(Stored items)
★ ★ ★

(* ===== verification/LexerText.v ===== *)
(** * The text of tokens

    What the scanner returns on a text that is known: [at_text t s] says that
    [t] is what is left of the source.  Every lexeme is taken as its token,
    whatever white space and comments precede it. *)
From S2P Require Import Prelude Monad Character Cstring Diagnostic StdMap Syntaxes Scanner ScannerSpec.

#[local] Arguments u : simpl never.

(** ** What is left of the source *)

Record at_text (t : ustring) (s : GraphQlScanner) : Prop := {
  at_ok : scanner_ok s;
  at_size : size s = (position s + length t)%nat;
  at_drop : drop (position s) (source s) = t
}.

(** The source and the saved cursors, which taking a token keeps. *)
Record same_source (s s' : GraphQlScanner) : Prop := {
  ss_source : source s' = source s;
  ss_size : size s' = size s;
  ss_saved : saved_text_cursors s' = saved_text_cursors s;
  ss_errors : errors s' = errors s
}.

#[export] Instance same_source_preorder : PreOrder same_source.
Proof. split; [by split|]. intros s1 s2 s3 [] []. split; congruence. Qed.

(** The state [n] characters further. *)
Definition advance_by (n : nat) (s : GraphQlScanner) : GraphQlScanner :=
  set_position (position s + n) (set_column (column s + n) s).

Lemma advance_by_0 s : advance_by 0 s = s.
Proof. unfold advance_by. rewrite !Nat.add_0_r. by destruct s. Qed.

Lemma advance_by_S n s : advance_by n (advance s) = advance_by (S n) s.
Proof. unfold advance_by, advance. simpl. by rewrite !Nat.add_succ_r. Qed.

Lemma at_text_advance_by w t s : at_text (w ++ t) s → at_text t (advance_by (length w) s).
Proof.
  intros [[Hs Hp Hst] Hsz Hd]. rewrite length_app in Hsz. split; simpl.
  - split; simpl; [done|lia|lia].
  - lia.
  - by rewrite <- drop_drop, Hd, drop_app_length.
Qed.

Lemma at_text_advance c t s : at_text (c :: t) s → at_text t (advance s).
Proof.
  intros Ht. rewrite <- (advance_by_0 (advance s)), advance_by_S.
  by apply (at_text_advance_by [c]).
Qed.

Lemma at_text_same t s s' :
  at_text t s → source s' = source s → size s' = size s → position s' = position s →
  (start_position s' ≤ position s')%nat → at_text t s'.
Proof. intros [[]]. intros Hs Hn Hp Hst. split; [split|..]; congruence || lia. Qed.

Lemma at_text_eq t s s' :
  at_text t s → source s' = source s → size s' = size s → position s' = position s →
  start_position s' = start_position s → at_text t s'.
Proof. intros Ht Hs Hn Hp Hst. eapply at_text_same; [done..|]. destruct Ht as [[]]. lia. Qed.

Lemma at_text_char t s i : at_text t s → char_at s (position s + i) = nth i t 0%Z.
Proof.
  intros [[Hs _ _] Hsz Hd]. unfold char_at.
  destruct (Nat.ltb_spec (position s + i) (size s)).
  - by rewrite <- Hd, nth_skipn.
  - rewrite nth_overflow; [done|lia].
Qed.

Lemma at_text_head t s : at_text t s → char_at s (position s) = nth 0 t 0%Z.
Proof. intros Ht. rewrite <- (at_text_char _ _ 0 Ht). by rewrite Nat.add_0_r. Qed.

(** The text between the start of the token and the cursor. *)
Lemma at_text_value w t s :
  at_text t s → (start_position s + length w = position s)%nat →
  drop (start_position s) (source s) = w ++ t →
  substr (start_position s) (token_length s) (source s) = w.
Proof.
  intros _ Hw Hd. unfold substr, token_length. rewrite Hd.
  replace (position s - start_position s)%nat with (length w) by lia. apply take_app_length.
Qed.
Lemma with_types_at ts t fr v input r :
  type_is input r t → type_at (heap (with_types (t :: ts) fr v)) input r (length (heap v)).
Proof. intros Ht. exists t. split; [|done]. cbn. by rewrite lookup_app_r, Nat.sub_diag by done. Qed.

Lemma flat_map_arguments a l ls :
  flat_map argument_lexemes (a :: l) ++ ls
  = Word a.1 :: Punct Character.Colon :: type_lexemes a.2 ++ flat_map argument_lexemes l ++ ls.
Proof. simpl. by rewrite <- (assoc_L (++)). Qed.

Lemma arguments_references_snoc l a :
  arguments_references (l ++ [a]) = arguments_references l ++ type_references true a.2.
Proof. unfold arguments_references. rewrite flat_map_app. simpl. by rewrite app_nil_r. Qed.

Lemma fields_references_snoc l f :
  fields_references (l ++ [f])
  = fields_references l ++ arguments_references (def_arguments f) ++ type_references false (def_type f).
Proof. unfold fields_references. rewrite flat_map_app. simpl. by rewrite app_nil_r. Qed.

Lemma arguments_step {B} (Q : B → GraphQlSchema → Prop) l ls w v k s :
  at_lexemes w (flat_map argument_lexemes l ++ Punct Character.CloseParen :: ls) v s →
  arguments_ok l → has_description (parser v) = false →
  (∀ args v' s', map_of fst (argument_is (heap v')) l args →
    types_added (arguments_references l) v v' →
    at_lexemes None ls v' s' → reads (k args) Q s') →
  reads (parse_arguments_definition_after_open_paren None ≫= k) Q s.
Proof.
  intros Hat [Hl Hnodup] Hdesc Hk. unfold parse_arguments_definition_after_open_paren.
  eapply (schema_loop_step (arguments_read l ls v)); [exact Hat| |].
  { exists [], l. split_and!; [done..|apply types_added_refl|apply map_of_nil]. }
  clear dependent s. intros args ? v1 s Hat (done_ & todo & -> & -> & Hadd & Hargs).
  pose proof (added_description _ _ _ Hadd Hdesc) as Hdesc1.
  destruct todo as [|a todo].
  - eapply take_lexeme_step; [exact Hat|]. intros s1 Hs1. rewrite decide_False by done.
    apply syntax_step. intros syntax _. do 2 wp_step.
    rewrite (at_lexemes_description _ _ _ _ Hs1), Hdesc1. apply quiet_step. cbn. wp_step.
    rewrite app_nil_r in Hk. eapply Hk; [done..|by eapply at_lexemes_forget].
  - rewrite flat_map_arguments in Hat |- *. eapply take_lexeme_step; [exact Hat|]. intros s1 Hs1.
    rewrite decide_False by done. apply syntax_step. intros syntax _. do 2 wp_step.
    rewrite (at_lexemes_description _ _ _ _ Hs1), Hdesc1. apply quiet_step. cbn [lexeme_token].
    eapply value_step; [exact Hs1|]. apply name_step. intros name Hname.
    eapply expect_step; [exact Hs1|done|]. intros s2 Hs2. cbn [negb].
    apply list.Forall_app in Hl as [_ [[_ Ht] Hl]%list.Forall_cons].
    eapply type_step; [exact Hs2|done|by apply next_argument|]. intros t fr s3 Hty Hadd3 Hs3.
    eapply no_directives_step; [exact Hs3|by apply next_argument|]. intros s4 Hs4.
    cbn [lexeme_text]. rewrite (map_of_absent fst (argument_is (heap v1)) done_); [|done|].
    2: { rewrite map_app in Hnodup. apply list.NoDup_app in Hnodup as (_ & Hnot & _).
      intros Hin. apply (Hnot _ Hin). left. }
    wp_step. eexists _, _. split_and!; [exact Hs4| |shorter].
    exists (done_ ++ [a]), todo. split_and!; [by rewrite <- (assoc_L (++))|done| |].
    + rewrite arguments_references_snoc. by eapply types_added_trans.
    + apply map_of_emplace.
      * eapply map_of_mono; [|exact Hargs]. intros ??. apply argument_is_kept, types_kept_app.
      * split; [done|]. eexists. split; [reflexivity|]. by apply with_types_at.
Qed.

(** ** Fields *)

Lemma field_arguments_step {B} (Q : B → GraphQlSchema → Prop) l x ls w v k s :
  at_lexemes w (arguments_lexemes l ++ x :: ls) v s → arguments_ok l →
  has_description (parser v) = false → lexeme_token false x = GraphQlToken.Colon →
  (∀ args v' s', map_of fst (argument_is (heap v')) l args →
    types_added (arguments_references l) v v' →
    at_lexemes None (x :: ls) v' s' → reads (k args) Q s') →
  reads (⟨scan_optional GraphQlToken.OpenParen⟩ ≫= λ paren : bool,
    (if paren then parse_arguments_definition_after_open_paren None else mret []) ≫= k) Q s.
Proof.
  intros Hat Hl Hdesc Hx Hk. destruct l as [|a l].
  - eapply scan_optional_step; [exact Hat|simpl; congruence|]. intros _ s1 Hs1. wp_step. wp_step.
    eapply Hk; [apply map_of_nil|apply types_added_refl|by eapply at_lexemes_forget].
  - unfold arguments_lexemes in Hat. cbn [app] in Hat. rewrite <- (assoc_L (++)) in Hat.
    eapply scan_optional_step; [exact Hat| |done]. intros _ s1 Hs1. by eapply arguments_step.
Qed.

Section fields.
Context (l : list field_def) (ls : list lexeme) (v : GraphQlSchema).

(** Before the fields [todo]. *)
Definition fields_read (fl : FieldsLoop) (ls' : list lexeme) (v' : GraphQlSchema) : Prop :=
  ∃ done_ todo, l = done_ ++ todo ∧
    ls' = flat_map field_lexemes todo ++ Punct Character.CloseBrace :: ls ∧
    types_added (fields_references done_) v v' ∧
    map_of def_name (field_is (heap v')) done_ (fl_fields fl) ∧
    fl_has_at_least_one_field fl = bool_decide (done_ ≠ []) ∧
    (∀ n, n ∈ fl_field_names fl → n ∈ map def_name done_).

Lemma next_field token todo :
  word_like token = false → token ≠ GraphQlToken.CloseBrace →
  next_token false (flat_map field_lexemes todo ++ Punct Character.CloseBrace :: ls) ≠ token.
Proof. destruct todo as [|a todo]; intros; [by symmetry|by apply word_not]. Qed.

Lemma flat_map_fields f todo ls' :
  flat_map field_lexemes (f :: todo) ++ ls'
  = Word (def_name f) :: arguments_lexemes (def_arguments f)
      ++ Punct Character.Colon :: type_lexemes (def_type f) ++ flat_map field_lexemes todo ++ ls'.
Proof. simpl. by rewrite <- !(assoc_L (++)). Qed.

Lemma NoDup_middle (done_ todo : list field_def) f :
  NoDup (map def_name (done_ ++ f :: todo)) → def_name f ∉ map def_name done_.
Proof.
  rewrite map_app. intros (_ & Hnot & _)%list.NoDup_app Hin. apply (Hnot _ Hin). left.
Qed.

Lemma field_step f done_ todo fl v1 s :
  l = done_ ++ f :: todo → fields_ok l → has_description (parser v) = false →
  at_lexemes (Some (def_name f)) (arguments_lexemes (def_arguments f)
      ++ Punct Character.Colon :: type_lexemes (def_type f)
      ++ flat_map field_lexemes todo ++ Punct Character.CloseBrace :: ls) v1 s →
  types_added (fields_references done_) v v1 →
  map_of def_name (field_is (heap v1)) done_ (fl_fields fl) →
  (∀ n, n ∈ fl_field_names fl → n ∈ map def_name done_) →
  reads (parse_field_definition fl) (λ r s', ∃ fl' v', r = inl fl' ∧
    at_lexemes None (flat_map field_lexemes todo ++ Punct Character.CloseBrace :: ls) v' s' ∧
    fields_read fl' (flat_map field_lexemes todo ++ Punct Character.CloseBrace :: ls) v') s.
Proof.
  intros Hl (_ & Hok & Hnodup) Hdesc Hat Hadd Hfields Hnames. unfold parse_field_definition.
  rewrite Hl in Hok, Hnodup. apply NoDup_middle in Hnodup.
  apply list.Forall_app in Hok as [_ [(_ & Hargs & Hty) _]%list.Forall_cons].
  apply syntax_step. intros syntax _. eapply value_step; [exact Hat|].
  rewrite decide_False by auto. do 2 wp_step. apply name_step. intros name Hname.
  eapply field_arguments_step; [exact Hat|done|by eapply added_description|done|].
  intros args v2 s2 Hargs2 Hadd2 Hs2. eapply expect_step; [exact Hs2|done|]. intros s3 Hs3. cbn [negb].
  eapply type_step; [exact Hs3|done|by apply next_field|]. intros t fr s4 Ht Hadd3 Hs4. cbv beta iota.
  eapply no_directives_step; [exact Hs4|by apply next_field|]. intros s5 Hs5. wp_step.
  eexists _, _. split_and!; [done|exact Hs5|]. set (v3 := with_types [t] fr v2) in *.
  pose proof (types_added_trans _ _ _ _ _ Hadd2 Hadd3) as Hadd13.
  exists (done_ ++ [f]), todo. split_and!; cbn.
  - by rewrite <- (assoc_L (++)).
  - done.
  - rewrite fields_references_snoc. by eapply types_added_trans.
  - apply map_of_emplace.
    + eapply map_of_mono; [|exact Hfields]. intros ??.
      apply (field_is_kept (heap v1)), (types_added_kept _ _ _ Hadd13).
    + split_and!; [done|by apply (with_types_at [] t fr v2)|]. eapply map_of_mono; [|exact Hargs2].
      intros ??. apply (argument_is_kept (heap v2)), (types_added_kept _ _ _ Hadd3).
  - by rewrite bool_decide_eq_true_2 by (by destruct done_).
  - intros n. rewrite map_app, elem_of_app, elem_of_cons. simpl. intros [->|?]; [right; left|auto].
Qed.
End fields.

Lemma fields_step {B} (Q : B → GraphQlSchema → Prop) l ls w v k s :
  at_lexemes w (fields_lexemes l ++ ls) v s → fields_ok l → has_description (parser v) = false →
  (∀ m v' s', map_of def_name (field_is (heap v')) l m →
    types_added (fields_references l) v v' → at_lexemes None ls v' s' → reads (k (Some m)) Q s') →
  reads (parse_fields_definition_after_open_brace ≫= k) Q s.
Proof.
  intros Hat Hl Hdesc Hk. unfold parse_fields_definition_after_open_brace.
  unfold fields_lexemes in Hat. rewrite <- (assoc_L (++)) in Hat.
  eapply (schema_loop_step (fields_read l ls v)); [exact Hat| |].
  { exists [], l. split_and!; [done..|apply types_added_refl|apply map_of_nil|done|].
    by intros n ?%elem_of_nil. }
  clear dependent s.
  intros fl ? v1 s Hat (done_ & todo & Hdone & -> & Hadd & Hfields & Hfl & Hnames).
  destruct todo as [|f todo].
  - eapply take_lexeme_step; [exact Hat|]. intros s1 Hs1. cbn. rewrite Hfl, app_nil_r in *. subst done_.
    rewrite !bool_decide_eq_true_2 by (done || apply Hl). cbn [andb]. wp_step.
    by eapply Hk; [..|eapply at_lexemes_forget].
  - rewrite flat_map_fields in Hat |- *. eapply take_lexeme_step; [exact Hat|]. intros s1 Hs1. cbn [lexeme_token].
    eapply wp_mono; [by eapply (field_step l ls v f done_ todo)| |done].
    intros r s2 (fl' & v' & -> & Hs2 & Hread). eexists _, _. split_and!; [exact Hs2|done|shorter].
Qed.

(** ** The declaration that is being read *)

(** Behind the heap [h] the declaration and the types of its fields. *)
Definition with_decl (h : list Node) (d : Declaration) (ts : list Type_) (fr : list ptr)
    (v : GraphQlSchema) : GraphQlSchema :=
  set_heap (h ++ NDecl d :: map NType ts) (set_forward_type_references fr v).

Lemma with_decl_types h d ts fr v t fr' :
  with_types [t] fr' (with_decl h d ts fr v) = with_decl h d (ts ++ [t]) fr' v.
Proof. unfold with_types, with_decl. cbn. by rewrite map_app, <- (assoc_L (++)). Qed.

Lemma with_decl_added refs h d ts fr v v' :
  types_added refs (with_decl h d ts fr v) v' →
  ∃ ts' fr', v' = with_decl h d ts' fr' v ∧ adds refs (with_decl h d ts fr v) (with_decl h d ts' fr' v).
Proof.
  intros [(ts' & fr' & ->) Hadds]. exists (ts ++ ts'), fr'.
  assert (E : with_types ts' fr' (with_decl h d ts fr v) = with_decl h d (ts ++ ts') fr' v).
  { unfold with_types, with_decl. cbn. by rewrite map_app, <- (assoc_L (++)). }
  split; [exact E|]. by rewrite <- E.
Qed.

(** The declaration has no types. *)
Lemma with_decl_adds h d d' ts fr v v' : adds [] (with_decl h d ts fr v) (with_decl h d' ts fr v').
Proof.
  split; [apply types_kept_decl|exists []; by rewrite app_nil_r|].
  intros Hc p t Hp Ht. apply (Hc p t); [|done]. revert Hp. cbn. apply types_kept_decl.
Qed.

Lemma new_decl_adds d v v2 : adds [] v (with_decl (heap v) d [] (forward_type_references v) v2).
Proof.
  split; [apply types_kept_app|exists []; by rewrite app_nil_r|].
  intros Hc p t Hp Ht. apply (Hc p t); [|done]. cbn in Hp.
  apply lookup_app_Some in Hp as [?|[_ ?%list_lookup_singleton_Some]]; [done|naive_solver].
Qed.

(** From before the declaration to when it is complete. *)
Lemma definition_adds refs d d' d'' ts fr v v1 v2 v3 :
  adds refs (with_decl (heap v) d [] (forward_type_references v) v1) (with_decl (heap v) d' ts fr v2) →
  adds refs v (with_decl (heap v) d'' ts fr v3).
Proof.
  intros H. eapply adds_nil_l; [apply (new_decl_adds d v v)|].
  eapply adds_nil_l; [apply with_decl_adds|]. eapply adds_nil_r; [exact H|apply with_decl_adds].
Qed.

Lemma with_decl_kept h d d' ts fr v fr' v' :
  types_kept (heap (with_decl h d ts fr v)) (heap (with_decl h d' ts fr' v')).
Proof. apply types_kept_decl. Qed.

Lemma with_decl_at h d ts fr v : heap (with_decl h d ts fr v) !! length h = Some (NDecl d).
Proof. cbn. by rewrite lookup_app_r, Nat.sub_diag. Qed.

★ ★ ★

**AIM OF THE EXERCISE:** Given the records above, restate word for word only the lines starting at the one with "Lemma with_types_at ts" and ending at the one with "argument_lexemes l ++ ls.".

**SOLUTION TO THE PROBLEM:**
Lemma with_types_at ts t fr v input r :
  type_is input r t → type_at (heap (with_types (t :: ts) fr v)) input r (length (heap v)).
Proof. intros Ht. exists t. split; [|done]. cbn. by rewrite lookup_app_r, Nat.sub_diag by done. Qed.

Lemma flat_map_arguments a l ls :
  flat_map argument_lexemes (a :: l) ++ ls
  = Word a.1 :: Punct Character.Colon :: type_lexemes a.2 ++ flat_map argument_lexemes l ++ ls.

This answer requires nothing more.